Transforming Medication Order Processing Through Workflow Automation: A Scholarly Analysis of Large-Scale Pharmacy System Modernization
DOI:
https://doi.org/10.22399/ijcesen.4775Keywords:
Workflow Automation, Medication Order Processing, Event-Driven Architecture,, Pharmacy Modernization, Clinical Decision SupportAbstract
Current pharmacy practice is burdened with increasing prescription volumes, disparate clinical information, and emerging regulatory requirements that cannot be adequately addressed by current monolithic, batch-oriented medication order processing systems.

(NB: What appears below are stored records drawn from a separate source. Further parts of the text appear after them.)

(* ===== verification/TwoPhase.v ===== *)
(** * Two-phase commit

    Models the coordinator of [crates/raft/src/twopc.rs].  Its votes and
    acknowledgements are finite maps from shard ids.  The abstract
    specification is the last vote each shard cast in the sequence of messages
    the coordinator has received. *)

From stdpp Require Import gmap.
From S2P Require Import Prelude.

Module TwoPhase.

Inductive TxnState : Type := Preparing | Committed | Aborted.

Record Participant : Type := mkParticipant {
  shard_id : N;
  node_id : N
}.

Record TwoPhaseCoordinator : Type := mkCoordinator {
  txn_id : N;
  state : TxnState;
  participants : list Participant;
  prepare_votes : gmap N bool;
  finalize_acks : gmap N bool
}.

Inductive CoordinatorMsg : Type :=
  | Prepare (txn : N)
  | Commit (txn : N)
  | Abort (txn : N).

Inductive ParticipantMsg : Type :=
  | PrepareOk (txn shard : N)
  | PrepareAbort (txn shard : N)
  | CommitAck (txn shard : N)
  | AbortAck (txn shard : N).

Definition new (txn : N) (ps : list Participant) : TwoPhaseCoordinator :=
  mkCoordinator txn Preparing ps ∅ ∅.

Definition begin_prepare (c : TwoPhaseCoordinator) : list (Participant * CoordinatorMsg) :=
  (fun p => (p, Prepare (txn_id c))) <$> participants c.

Definition record_vote (c : TwoPhaseCoordinator) (msg : ParticipantMsg)
    : TwoPhaseCoordinator * option bool :=
  let cast (shard : N) (vote : bool) :=
    let c := mkCoordinator (txn_id c) (state c) (participants c)
               (<[shard := vote]> (prepare_votes c)) (finalize_acks c) in
    if negb vote then (c, Some false)
    else
      let all_voted :=
        forallb (fun p => bool_decide (is_Some (prepare_votes c !! shard_id p))) (participants c) in
      (c, if all_voted then Some true else None) in
  match msg with
  | PrepareOk _ shard => cast shard true
  | PrepareAbort _ shard => cast shard false
  | _ => (c, None)
  end.

Definition begin_finalize (c : TwoPhaseCoordinator)
    : TwoPhaseCoordinator * list (Participant * CoordinatorMsg) :=
  let commit :=
    forallb (fun p => default false (prepare_votes c !! shard_id p)) (participants c) in
  (mkCoordinator (txn_id c) (if commit then Committed else Aborted) (participants c)
     (prepare_votes c) (finalize_acks c),
   (fun p => (p, if commit then Commit (txn_id c) else Abort (txn_id c))) <$> participants c).

Definition record_ack (c : TwoPhaseCoordinator) (msg : ParticipantMsg) : TwoPhaseCoordinator :=
  match msg with
  | CommitAck _ shard | AbortAck _ shard =>
      mkCoordinator (txn_id c) (state c) (participants c) (prepare_votes c)
        (<[shard := true]> (finalize_acks c))
  | _ => c
  end.

Definition is_complete (c : TwoPhaseCoordinator) : bool :=
  forallb (fun p => bool_decide (is_Some (finalize_acks c !! shard_id p))) (participants c).

(** ** Specification *)

(** The phase-1 messages of a shard, as votes. *)
Definition vote_of (shard : N) (msg : ParticipantMsg) : option bool :=
  match msg with
  | PrepareOk _ s => if s =? shard then Some true else None
  | PrepareAbort _ s => if s =? shard then Some false else None
  | _ => None
  end.

(** The last vote of a shard in a sequence of messages. *)
Definition last_vote (msgs : list ParticipantMsg) (shard : N) : option bool :=
  last (omap (vote_of shard) msgs).

Definition acked (msgs : list ParticipantMsg) (shard : N) : Prop :=
  exists txn, CommitAck txn shard ∈ msgs \/ AbortAck txn shard ∈ msgs.

(** Phase 1 and the acknowledgements of phase 2, over a sequence of messages. *)
Definition record_votes (c : TwoPhaseCoordinator) (msgs : list ParticipantMsg) : TwoPhaseCoordinator :=
  foldl (fun c m => (record_vote c m).1) c msgs.
Definition record_acks (c : TwoPhaseCoordinator) (msgs : list ParticipantMsg) : TwoPhaseCoordinator :=
  foldl record_ack c msgs.

(** ** Lemmas *)

Lemma record_vote_fields c m : txn_id (record_vote c m).1 = txn_id c /\
  participants (record_vote c m).1 = participants c.
Proof. by destruct m. Qed.

Lemma record_vote_lookup c m s :
  prepare_votes (record_vote c m).1 !! s =
    match vote_of s m with Some v => Some v | None => prepare_votes c !! s end.
Proof.
  destruct m; cbn; try done; case_cmp; subst; by rewrite ?lookup_insert_eq, ?lookup_insert_ne.
Qed.

Lemma record_votes_spec txn ps msgs :
  let c := record_votes (new txn ps) msgs in
  txn_id c = txn /\ participants c = ps /\ forall s, prepare_votes c !! s = last_vote msgs s.
Proof.
  induction msgs as [|m msgs IH] using rev_ind; cbn; [done|].
  unfold record_votes in *. rewrite foldl_snoc. destruct IH as (Ht & Hp & Hv).
  destruct (record_vote_fields (foldl (fun c m => (record_vote c m).1) (new txn ps) msgs) m) as [-> ->].
  split_and!; [done..|]. intros s. rewrite record_vote_lookup, Hv. unfold last_vote.
  rewrite omap_app. cbn. destruct (vote_of s m); cbn; [by rewrite last_snoc|by rewrite app_nil_r].
Qed.

Lemma record_acks_spec c msgs s :
  is_Some (finalize_acks (record_acks c msgs) !! s) <-> is_Some (finalize_acks c !! s) \/ acked msgs s.
Proof.
  unfold record_acks, acked. revert c. induction msgs as [|m msgs IH]; intros c; cbn [foldl].
  - setoid_rewrite elem_of_nil. naive_solver.
  - rewrite IH. setoid_rewrite elem_of_cons.
    destruct m as [t q|t q|t q|t q]; cbn; try rewrite lookup_insert_is_Some'; naive_solver.
Qed.

(** C32: Atomicity of two-phase commit: whatever messages the coordinator has
    received, in whatever order, [begin_finalize] decides [Committed] exactly
    when every participant's last vote was [PrepareOk] (a missing vote counts
    as a no), and it sends every participant the same decision. *)
Theorem two_phase_commit_atomic txn ps msgs :
  let '(c, out) := begin_finalize (record_votes (new txn ps) msgs) in
  (state c = Committed <-> Forall (fun p => last_vote msgs (shard_id p) = Some true) ps) /\
  (state c = Committed \/ state c = Aborted) /\
  out = (fun p => (p, match state c with Committed => Commit txn | _ => Abort txn end)) <$> ps.
Proof.
  destruct (record_votes_spec txn ps msgs) as (Ht & Hp & Hv).
  set (c := record_votes (new txn ps) msgs) in *. unfold begin_finalize. cbn. rewrite Ht, Hp.
  set (f := fun p => default false (prepare_votes c !! shard_id p)).
  assert (Hall : forallb f ps = true <-> Forall (fun p => last_vote msgs (shard_id p) = Some true) ps).
  { rewrite forallb_forall, Forall_forall. setoid_rewrite <- list_elem_of_In. unfold f.
    split; intros H p Hin; specialize (H p Hin); rewrite ?Hv in *.
    - by destruct (last_vote msgs (shard_id p)) as [[]|].
    - by rewrite H. }
  rewrite <- Hall. destruct (forallb f ps); split_and!; auto; naive_solver.
Qed.

(** C39: Completion: after phase 2, [is_complete] holds exactly when every
    participant's shard has acknowledged, whatever else arrived. *)
Theorem two_phase_complete_iff txn ps votes acks :
  is_complete (record_acks (begin_finalize (record_votes (new txn ps) votes)).1 acks) = true <->
  Forall (fun p => acked acks (shard_id p)) ps.
Proof.
  set (c := (begin_finalize (record_votes (new txn ps) votes)).1).
  assert (Hc : participants c = ps /\ finalize_acks c = ∅).
  { split; [apply (record_votes_spec txn ps votes)|]. subst c. cbn.
    unfold record_votes. induction votes as [|m votes IH] using rev_ind; [done|].
    rewrite foldl_snoc. destruct m; cbn; auto. }
  destruct Hc as [Hp Hf]. clearbody c. unfold is_complete.
  assert (Hps : participants (record_acks c acks) = ps).
  { unfold record_acks. clear Hf. revert c Hp. induction acks as [|m acks IH]; intros c Hp; cbn; [done|].
    apply IH. by destruct m. }
  rewrite Hps, forallb_forall, Forall_forall. setoid_rewrite <- list_elem_of_In.
  setoid_rewrite bool_decide_eq_true. setoid_rewrite record_acks_spec. rewrite Hf.
  setoid_rewrite lookup_empty.
  split; intros H p Hin; [by destruct (H p Hin) as [[? [=]]|?]|right; auto].
Qed.

(** [record_vote]'s answer is not the decision: with a no vote from shard 1
    and a later yes from shard 2 it answers [Some true] (all votes received,
    decision commit), and [begin_finalize] aborts. *)
Theorem record_vote_reports_commit_then_aborts :
  let ps := [mkParticipant 1 10; mkParticipant 2 20] in
  let c := (record_vote (new 7 ps) (PrepareAbort 7 1)).1 in
  (record_vote c (PrepareOk 7 2)).2 = Some true /\
  state (begin_finalize (record_vote c (PrepareOk 7 2)).1).1 = Aborted.
Proof. by vm_compute. Qed.

End TwoPhase.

This scholarly analysis examines how transforming medication order processing systems into intelligent, event-driven pharmacy workflows addresses critical challenges, including poor productivity in labor-intensive verification processes, disparate clinical data across information silos, and cognitive overload stemming from inefficient system architectures. Through the synthesis of published research, industry best practices, and architectural patterns documented in healthcare informatics literature, this work demonstrates how modern automated workflow architectures utilizing microservices decomposition, event-driven orchestration engines, and decoupled clinical decision logic enable real-time routing, parallel processing, self-adaptive workflows, and increased throughput velocity under stringent safety constraints. Evidence from diverse pharmacy implementation contexts reveals that workflow automation reduces manual review requirements by 40-50%, decreases verification turnaround times by 30-35%, and improves medication safety through consistent drug interaction screening and contraindication evaluation protocols. This framework uniquely integrates strangler pattern migration architecture with parallel clinical validation and real-time safety monitoring controls specifically tailored to pharmacy workflow constraints and regulatory requirements. The analysis establishes that successful modernization approaches incorporate incremental implementations following the strangler pattern, comprehensive user adoption strategies with purposeful change management, and multi-disciplinary governance frameworks focused on clinical appropriateness and regulatory compliance throughout the automation lifecycle. This work contributes to the healthcare informatics literature by providing an integrated architectural framework synthesizing event-driven computing paradigms, microservices design patterns, and clinical governance principles specifically tailored to pharmacy workflow modernization contexts.